The Cardinals announced that Martínez made their 2017 Opening Day roster, his first in the major leagues, after leading the club with 19 hits and 15 RBI in spring training. He hit his first major league home run against the Toronto Blue Jays on April 25. On August 6, 2017, Martínez hit his first major league career grand slam off Homer Bailey of the Cincinnati Reds, cementing a nine-run frame for the Cardinals in a 13–4 win. For the season, he batted .309/.379/.518.

Martínez began 2018 as St. Louis' starting first baseman. On June 8, 2018, he hit two home runs off of Matt Harvey of the Cincinnati Reds at Great American Ball Park, helping St. Louis defeat the Reds 7–6 in 10 innings. He finished his 2018 campaign slashing .305/.364/.457 with 17 home runs and 83 RBIs in 152 games, and led the majors in percentage of balls hit to the opposite field (34.7%), as well as in percentage of soft-hit batted balls (34.7%).

In February 2019, Martínez signed a two-year, $3.25 million contract with St. Louis. For the 2019 regular season, he batted .269/.340/.410 with 10 home runs and 42 RBIs over 128 games.

===Tampa Bay Rays===
On January 9, 2020, Martínez was traded to the Tampa Bay Rays along with Randy Arozarena and the Cardinals’ Competitive Balance Round A draft pick in exchange for Matthew Liberatore, Edgardo Rodriguez, and the Rays’ pick in Competitive Balance Round B.

===Chicago Cubs===
On August 30, 2020, Martínez was traded to the Chicago Cubs in exchange for Pedro Martinez and cash considerations.

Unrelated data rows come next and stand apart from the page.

(** *** The value of a rounded number *)

(** Values are measured in units of [2^B], for a [B] below every exponent
    at hand, so that they are integers.  A number [M * 2^E] between
    [2^lo] and [2^hi] units, in the range of normal numbers of the format,
    rounds to a finite number within [2^(hi - prec - 1)] units of it. *)
Lemma round_pos_value s M E B lo hi :
  B <= E ->
  E <= fexp' (Z.pos (digits2_pos M) + E) ->
  2 ^ lo <= Z.pos M * 2 ^ (E - B) < 2 ^ hi ->
  prec - 1 <= lo ->
  emin' <= lo + 1 + B - prec ->
  hi + B + 1 <= emax ->
  exists m' e',
    round_pos prec emax s M E = S754_finite s m' e' /\ B <= e' /\
    2 * (Z.pos m' * 2 ^ (e' - B)) <= 2 * (Z.pos M * 2 ^ (E - B)) + 2 ^ (hi - prec) /\
    2 * (Z.pos M * 2 ^ (E - B)) <= 2 * (Z.pos m' * 2 ^ (e' - B)) + 2 ^ (hi - prec).
Proof.
  intros HB Hal [Hlo Hhi] Hplo Hnorm Hover.
  pose proof (rne_le_pow M E Hal) as Hqle.
  unfold round_pos.
  pose proof (digits2_pos_bounds M) as [Dlo Dhi].
  set (d := Z.pos (digits2_pos M)) in *.
  assert (Hd0 : 0 < d) by (unfold d; lia).
  set (P := 2 ^ (E - B)) in *.
  assert (HP : 0 < P) by (apply pow2_pos; lia).
  assert (Hlohi : lo < hi).
  { destruct (Z.lt_ge_cases lo hi) as [|Hge]; [assumption|exfalso].
    destruct (Z.lt_ge_cases hi 0) as [Hneg|Hpos].
    - rewrite (Z.pow_neg_r 2 hi Hneg) in Hhi. nia.
    - assert (2 ^ hi <= 2 ^ lo) by (apply pow2_le; lia). lia. }
  assert (H1 : lo < d + E - B).
  { destruct (Z.lt_ge_cases lo (d + E - B)) as [|Hge]; [assumption|exfalso].
    assert (2 ^ (d + E - B) <= 2 ^ lo) by (apply pow2_le; lia).
    replace (d + E - B) with (d + (E - B)) in * by lia.
    rewrite pow2_split in * by lia. fold P in H. nia. }
  assert (H2 : d + E - B <= hi).
  { destruct (Z.le_gt_cases (d + E - B) hi) as [|Hgt]; [assumption|exfalso].
    assert (2 ^ hi <= 2 ^ (d - 1 + (E - B))) by (apply pow2_le; lia).
    rewrite pow2_split in * by lia. fold P in H. nia. }
  assert (Hfe : fexp' (d + E) = d + E - prec) by (unfold fexp, emin in *; lia).
  rewrite Hfe in *.
  set (n := d + E - prec - E) in *.
  assert (Hn : 0 <= n) by (unfold n; lia).
  pose proof (rne_bounds (Z.pos M) n Hn) as [Hb1 Hb2].
  pose proof (rne_quotient (Z.pos M) n Hn) as [Hq1 _].
  pose proof (pow2_pos n Hn) as HN.
  assert (Hq : 2 ^ (prec - 1) <= rne (Z.pos M) n).
  { assert (2 ^ (prec - 1) <= Z.pos M / 2 ^ n); [|lia].
    apply Z.div_le_lower_bound; [exact HN|].
    rewrite <- pow2_split by lia. replace (n + (prec - 1)) with (d - 1) by (unfold n; lia).
    exact Dlo. }
  pose proof (pow2_pos (prec - 1) ltac:(lia)) as Hpp.
  set (q := rne (Z.pos M) n) in *.
  assert (Hunit : 2 ^ (d + E - prec - B) = 2 ^ n * P).
  { unfold P. rewrite <- pow2_split by lia. f_equal. unfold n. lia. }
  assert (Herr : 2 ^ n * P <= 2 ^ (hi - prec)).
  { rewrite <- Hunit. apply pow2_le. lia. }
  destruct (Z.eqb_spec q 0) as [|_]; [lia|].
  destruct (Z.ltb_spec q (2 ^ prec)) as [Hlt|Hge].
  - destruct (Z.leb_spec (d + E - prec) (emax - prec)) as [_|]; [|lia].
    exists (Z.to_pos q), (d + E - prec). split; [reflexivity|]. split; [lia|].
    rewrite Z2Pos.id by lia. rewrite Hunit. nia.
  - destruct (Z.leb_spec (d + E - prec + 1) (emax - prec)) as [_|]; [|lia].
    exists (Z.to_pos (2 ^ (prec - 1))), (d + E - prec + 1). split; [reflexivity|].
    split; [lia|].
    rewrite Z2Pos.id by lia.
    replace (d + E - prec + 1 - B) with (1 + (d + E - prec - B)) by lia.
    rewrite pow2_split, Hunit by lia.
    assert (Eq : q = 2 ^ prec) by lia.
    assert (E2 : 2 ^ (prec - 1) * (2 ^ 1 * (2 ^ n * P)) = q * 2 ^ n * P).
    { rewrite Eq. replace prec with (prec - 1 + 1) at 2 by lia.
      rewrite pow2_split by lia. ring. }
    rewrite E2. nia.
Qed.

(** The number of digits of [M] places [M * 2^E] between powers of two. *)
Lemma magnitude_bounds M E B lo hi :
  B <= E -> 0 <= lo ->
  2 ^ lo <= Z.pos M * 2 ^ (E - B) < 2 ^ hi ->
  lo < Z.pos (digits2_pos M) + E - B <= hi.
Proof.
  intros HB Hlo0 [Hlo Hhi].
  pose proof (digits2_pos_bounds M) as [Dlo Dhi].
  set (d := Z.pos (digits2_pos M)) in *.
  assert (Hd0 : 0 < d) by (unfold d; lia).
  set (P := 2 ^ (E - B)) in *.
  assert (HP : 0 < P) by (apply pow2_pos; lia).
  assert (Hlohi : lo < hi).
  { destruct (Z.lt_ge_cases lo hi) as [|Hge]; [assumption|exfalso].
    assert (2 ^ hi <= 2 ^ lo); [|lia].
    destruct (Z.lt_ge_cases hi 0) as [Hneg|Hpos].
    - rewrite (Z.pow_neg_r 2 hi Hneg). apply Z.lt_le_incl, pow2_pos. lia.
    - apply pow2_le; lia. }
  split.
  - destruct (Z.lt_ge_cases lo (d + E - B)) as [|Hge]; [assumption|exfalso].
    assert (2 ^ (d + E - B) <= 2 ^ lo) by (apply pow2_le; lia).
    replace (d + E - B) with (d + (E - B)) in * by lia.
    rewrite pow2_split in * by lia. fold P in H. nia.
  - destruct (Z.le_gt_cases (d + E - B) hi) as [|Hgt]; [assumption|exfalso].
    assert (2 ^ hi <= 2 ^ (d - 1 + (E - B))) by (apply pow2_le; lia).
    rewrite pow2_split in * by lia. fold P in H. nia.
Qed.

Lemma binary_round_value s M E B lo hi :
  B <= E ->
  2 ^ lo <= Z.pos M * 2 ^ (E - B) < 2 ^ hi ->
  prec - 1 <= lo ->
  emin' <= lo + 1 + B - prec ->
  hi + B + 1 <= emax ->
  exists m' e',
    binary_round prec emax s M E = S754_finite s m' e' /\ B <= e' /\
    2 * (Z.pos m' * 2 ^ (e' - B)) <= 2 * (Z.pos M * 2 ^ (E - B)) + 2 ^ (hi - prec) /\
    2 * (Z.pos M * 2 ^ (E - B)) <= 2 * (Z.pos m' * 2 ^ (e' - B)) + 2 ^ (hi - prec).
Proof.
  intros HB Hv Hplo Hnorm Hover.
  pose proof (magnitude_bounds M E B lo hi HB ltac:(lia) Hv) as Hmag.
  destruct (binary_round_round_pos s M E) as (M' & E' & -> & Hle & HM' & Hd & Hal & Hcase).
  assert (HB' : B <= E').
  { destruct Hcase as [->|HE']; [exact HB|].
    pose proof (fexp_ge (Z.pos (digits2_pos M') + E')). lia. }
  assert (Hval : Z.pos M' * 2 ^ (E' - B) = Z.pos M * 2 ^ (E - B)).
  { rewrite HM'. replace (E - B) with (E - E' + (E' - B)) by lia.
    rewrite pow2_split by lia. ring. }
  rewrite <- Hval in *.
  now apply round_pos_value with (lo := lo).
Qed.

(** The product of two finite numbers. *)
Lemma SFmul_value s1 m1 e1 s2 m2 e2 B lo hi :
  B <= e1 + e2 ->
  2 ^ lo <= Z.pos m1 * Z.pos m2 * 2 ^ (e1 + e2 - B) < 2 ^ hi ->
  prec - 1 + (e1 + e2 - B) <= lo ->
  emin' <= lo + 1 + B - prec ->
  hi + B + 1 <= emax ->
  exists m' e',
    SFmul prec emax (S754_finite s1 m1 e1) (S754_finite s2 m2 e2)
      = S754_finite (xorb s1 s2) m' e' /\ B <= e' /\
    2 * (Z.pos m' * 2 ^ (e' - B))
      <= 2 * (Z.pos m1 * Z.pos m2 * 2 ^ (e1 + e2 - B)) + 2 ^ (hi - prec) /\
    2 * (Z.pos m1 * Z.pos m2 * 2 ^ (e1 + e2 - B))
      <= 2 * (Z.pos m' * 2 ^ (e' - B)) + 2 ^ (hi - prec).
Proof.
  intros HB Hv Hplo Hnorm Hover. cbn [SFmul].
  rewrite <- Pos2Z.inj_mul in *.
  pose proof (magnitude_bounds (m1 * m2) (e1 + e2) B lo hi HB ltac:(lia) Hv) as Hmag.
  assert (Hal : e1 + e2 <= fexp' (Z.pos (digits2_pos (m1 * m2)) + (e1 + e2))).
  { pose proof (fexp_ge (Z.pos (digits2_pos (m1 * m2)) + (e1 + e2))). lia. }
  rewrite binary_round_aux_round_pos by exact Hal.
  apply round_pos_value with (lo := lo); try assumption. lia.
Qed.

Lemma shl_align_fst m e e' :
  e' <= e -> Z.pos (fst (shl_align m e e')) = Z.pos m * 2 ^ (e - e').
Proof.
  intros He. unfold shl_align.
  destruct (e' - e) as [|n|n] eqn:En; simpl fst.
  - replace (e - e') with 0 by lia. lia.
  - lia.
  - rewrite iter_xO_value. f_equal. f_equal. lia.
Qed.

(** The sum of two finite numbers of one sign. *)
Lemma SFadd_value s m1 e1 m2 e2 B lo hi :
  B <= e1 -> B <= e2 ->
  2 ^ lo <= Z.pos m1 * 2 ^ (e1 - B) + Z.pos m2 * 2 ^ (e2 - B) < 2 ^ hi ->
  prec - 1 <= lo ->
  emin' <= lo + 1 + B - prec ->
  hi + B + 1 <= emax ->
  exists m' e',
    SFadd prec emax (S754_finite s m1 e1) (S754_finite s m2 e2)
      = S754_finite s m' e' /\ B <= e' /\
    2 * (Z.pos m' * 2 ^ (e' - B))
      <= 2 * (Z.pos m1 * 2 ^ (e1 - B) + Z.pos m2 * 2 ^ (e2 - B)) + 2 ^ (hi - prec) /\
    2 * (Z.pos m1 * 2 ^ (e1 - B) + Z.pos m2 * 2 ^ (e2 - B))
      <= 2 * (Z.pos m' * 2 ^ (e' - B)) + 2 ^ (hi - prec).
Proof.
  intros HB1 HB2 Hv Hplo Hnorm Hover. cbn [SFadd].
  set (ez := Z.min e1 e2).
  pose proof (shl_align_fst m1 e1 ez ltac:(unfold ez; lia)) as Ha1.
  pose proof (shl_align_fst m2 e2 ez ltac:(unfold ez; lia)) as Ha2.
  set (a1 := fst (shl_align m1 e1 ez)) in *.
  set (a2 := fst (shl_align m2 e2 ez)) in *.
  assert (Hnorm' : binary_normalize prec emax
                     (cond_Zopp s (Z.pos a1) + cond_Zopp s (Z.pos a2)) ez false
                   = binary_round prec emax s (a1 + a2) ez)
    by (destruct s; reflexivity).
  rewrite Hnorm'.
  assert (Hval : Z.pos (a1 + a2) * 2 ^ (ez - B)
                 = Z.pos m1 * 2 ^ (e1 - B) + Z.pos m2 * 2 ^ (e2 - B)).
  { rewrite Pos2Z.inj_add, Ha1, Ha2.
    replace (e1 - B) with (e1 - ez + (ez - B)) by lia.
    replace (e2 - B) with (e2 - ez + (ez - B)) by lia.
    rewrite !pow2_split by (unfold ez; lia). ring. }
  rewrite <- Hval in *.
  apply binary_round_value with (lo := lo); try assumption. unfold ez. lia.
Qed.

(** *** Rounding next to a number of the format *)

(** A number within a quarter of the last place of a number [m * 2^e] of
    the format rounds to it. *)
Lemma binary_round_representable s M E m e B :
  SpecFloat.bounded prec emax m e = true ->
  B <= E -> B + 2 <= e ->
  4 * (Z.pos M * 2 ^ (E - B)) < 4 * (Z.pos m * 2 ^ (e - B)) + 2 ^ (e - B) ->
  4 * (Z.pos m * 2 ^ (e - B)) < 4 * (Z.pos M * 2 ^ (E - B)) + 2 ^ (e - B) ->
  binary_round prec emax s M E = S754_finite s m e.
Proof.
  intros Hbd HB HBe Hup Hdn.
  apply andb_prop in Hbd as [Hcan Hemax].
  apply Z.eqb_eq in Hcan. apply Z.leb_le in Hemax.
  pose proof (digits2_pos_bounds m) as [Tlo Thi].
  set (dm := Z.pos (digits2_pos m)) in *.
  assert (Hdm0 : 0 < dm) by (unfold dm; lia).
  set (Pe := 2 ^ (e - B)) in *.
  assert (HPe : 0 < Pe) by (apply pow2_pos; lia).
  assert (HPe4 : Pe = 4 * 2 ^ (e - B - 2)).
  { unfold Pe. replace (e - B) with (2 + (e - B - 2)) at 1 by lia.
    rewrite pow2_split by lia. reflexivity. }
  pose proof (pow2_pos (e - B - 2) ltac:(lia)) as HPq.
  (* the magnitude of the number *)
  assert (Hmag : dm + e - 2 < Z.pos (digits2_pos M) + E <= dm + e).
  { assert (H2 : 2 ^ (dm - 1 + (e - B)) = 2 ^ (dm - 1) * Pe) by (apply pow2_split; lia).
    assert (H3 : 2 ^ (dm + e - B) = 2 ^ dm * Pe).
    { replace (dm + e - B) with (dm + (e - B)) by lia. apply pow2_split; lia. }
    assert (H4 : 2 ^ (dm + e - B - 2) * 2 = 2 ^ (dm - 1) * Pe).
    { rewrite <- H2. replace (dm - 1 + (e - B)) with (dm + e - B - 2 + 1) by lia.
      rewrite pow2_split by lia. reflexivity. }
    pose proof (pow2_pos (dm - 1) ltac:(lia)) as Hp1.
    assert (Hv : 2 ^ (dm + e - B - 2) <= Z.pos M * 2 ^ (E - B) < 2 ^ (dm + e - B)).
    { rewrite H3.
      assert (2 ^ (dm - 1) * Pe <= Z.pos m * Pe)
        by (apply Z.mul_le_mono_nonneg_r; lia).
      assert (Z.pos m * Pe <= (2 ^ dm - 1) * Pe)
        by (apply Z.mul_le_mono_nonneg_r; lia).
      assert (1 * Pe <= 2 ^ (dm - 1) * Pe)
        by (apply Z.mul_le_mono_nonneg_r; lia).
      lia. }
    pose proof (magnitude_bounds M E B (dm + e - B - 2) (dm + e - B) HB ltac:(lia) Hv). lia. }
  destruct (binary_round_round_pos s M E) as (M' & E' & -> & Hle & HM' & Hd & Hal & Hcase).
  rewrite <- Hd in Hmag.
  pose proof (rne_le_pow M' E' Hal) as Hqle.
  unfold round_pos.
  set (a := Z.pos (digits2_pos M') + E') in *.
  set (e' := fexp' a) in *.
  assert (He' : e' = e \/ (e' = e - 1 /\ dm = prec)).
  { unfold e'. unfold fexp, emin in *. lia. }
  assert (HB' : B <= E') by (destruct Hcase; lia).
  assert (Hval : Z.pos M' * 2 ^ (E' - B) = Z.pos M * 2 ^ (E - B)).
  { rewrite HM'. replace (E - B) with (E - E' + (E' - B)) by lia.
    rewrite pow2_split by lia. ring. }
  rewrite <- Hval in *.
  set (n := e' - E') in *.
  assert (Hn : 0 <= n) by (unfold n; lia).
  pose proof (rne_bounds (Z.pos M') n Hn) as [Hb1 Hb2].
  set (q := rne (Z.pos M') n) in *.
  set (P' := 2 ^ (E' - B)) in *.
  assert (HP' : 0 < P') by (apply pow2_pos; lia).
  pose proof (pow2_pos n Hn) as HN.
  set (U := 2 ^ n * P').
  assert (HU : 0 < U) by (unfold U; nia).
  assert (HUe : U = 2 ^ (e' - B)).
  { unfold U, P'. rewrite <- pow2_split by lia. f_equal. unfold n. lia. }
  assert (Hq1 : 2 * (q * U) <= 2 * (Z.pos M' * P') + U) by (unfold U; nia).
  assert (Hq2 : 2 * (Z.pos M' * P') <= 2 * (q * U) + U) by (unfold U; nia).
  destruct He' as [He'|[He' Hdm]].
  - (* rounded at the exponent of the number *)
    assert (HPU : Pe = U) by (rewrite HUe, He'; reflexivity).
    assert (Eq : q = Z.pos m).
    { rewrite HPU in *.
      assert (q * U < (Z.pos m + 1) * U) by lia.
      assert ((Z.pos m - 1) * U < q * U) by lia.
      assert (q < Z.pos m + 1) by (apply (Z.mul_lt_mono_pos_r U); assumption).
      assert (Z.pos m - 1 < q) by (apply (Z.mul_lt_mono_pos_r U); assumption).
      lia. }
    rewrite Eq.
    assert (Hm : Z.pos m < 2 ^ prec).
    { assert (dm <= prec) by (unfold fexp in Hcan; lia).
      assert (2 ^ dm <= 2 ^ prec) by (apply pow2_le; lia). lia. }
    destruct (Z.eqb_spec (Z.pos m) 0) as [|_]; [lia|].
    destruct (Z.ltb_spec (Z.pos m) (2 ^ prec)) as [_|]; [|lia].
    destruct (Z.leb_spec e' (emax - prec)) as [_|]; [|lia].
    rewrite Pos2Z.id, He'. reflexivity.
  - (* rounded one exponent below: the number is a power of two *)
    assert (HPU : Pe = 2 * U).
    { rewrite HUe, He'. unfold Pe. replace (e - B) with (1 + (e - 1 - B)) by lia.
      rewrite pow2_split by lia. reflexivity. }
    assert (Eq : q = 2 * Z.pos m).
    { rewrite HPU in *.
      assert (q * U < (2 * Z.pos m + 1) * U) by lia.
      assert ((2 * Z.pos m - 1) * U < q * U) by lia.
      assert (q < 2 * Z.pos m + 1) by (apply (Z.mul_lt_mono_pos_r U); assumption).
      assert (2 * Z.pos m - 1 < q) by (apply (Z.mul_lt_mono_pos_r U); assumption).
      lia. }
    assert (Hpp : 2 ^ prec = 2 * 2 ^ (prec - 1)).
    { replace prec with (1 + (prec - 1)) at 1 by lia. rewrite pow2_split by lia.
      reflexivity. }
    rewrite Hdm in Tlo.
    assert (Em : Z.pos m = 2 ^ (prec - 1)) by lia.
    rewrite Eq.
    destruct (Z.eqb_spec (2 * Z.pos m) 0) as [|_]; [lia|].
    destruct (Z.ltb_spec (2 * Z.pos m) (2 ^ prec)) as [|_]; [lia|].
    destruct (Z.leb_spec (e' + 1) (emax - prec)) as [_|]; [|lia].
    rewrite <- Em, Pos2Z.id. f_equal. lia.
Qed.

On December 2, Martínez was non-tendered by the Cubs.

===New York Mets===
On January 14, 2021, Martínez signed a one-year, split contract with the New York Mets, which included a $1 million option if he makes the team after spring training. On March 7, 2021, Martínez suffered a torn meniscus in his left knee after colliding with an umpire trying to field a ground ball, forcing him to be out for about four months. On April 1, Martínez was placed on the 60-day injured list. He played on a rehab assignment for the Syracuse Mets, but injured his elbow. Martínez elected free agency on October 29, without having appeared in a game for the Mets.

===Acereros de Monclova===
On March 15, 2022, Martínez signed with the Acereros de Monclova of the Mexican League. On Opening Day, he suffered a broken hand and was later put on the injured list. Martínez was released by the club on May 20.

===Leones de Yucatán===
On June 13, 2022, Martínez signed with the Leones de Yucatán of the Mexican League. He played in 38 games, hitting .346/.413/.459 with two home runs and 23 RBI. Martínez won the Mexican League Championship with the Leones in 2022. In 2023, he played in 88 games, hitting .316/.422/.511 with 15 home runs, 70 RBI, and one stolen base. Martínez became a free agent following the season.

On July 3, 2024, Martínez re–signed with the Leones. In 12 games for the team, he batted .350/.426/.500 with one home run and four RBI. Martínez became a free agent following the season.

On December 19, 2025, Martínez announced his retirement from professional baseball.

==Personal life==
Martínez is a son of former infielder Carlos Martínez, who played seven seasons in MLB for the Cleveland Indians, White Sox and California Angels. He lives in Edwardsville, Illinois during the season.

Martínez has two children; one son, and one daughter.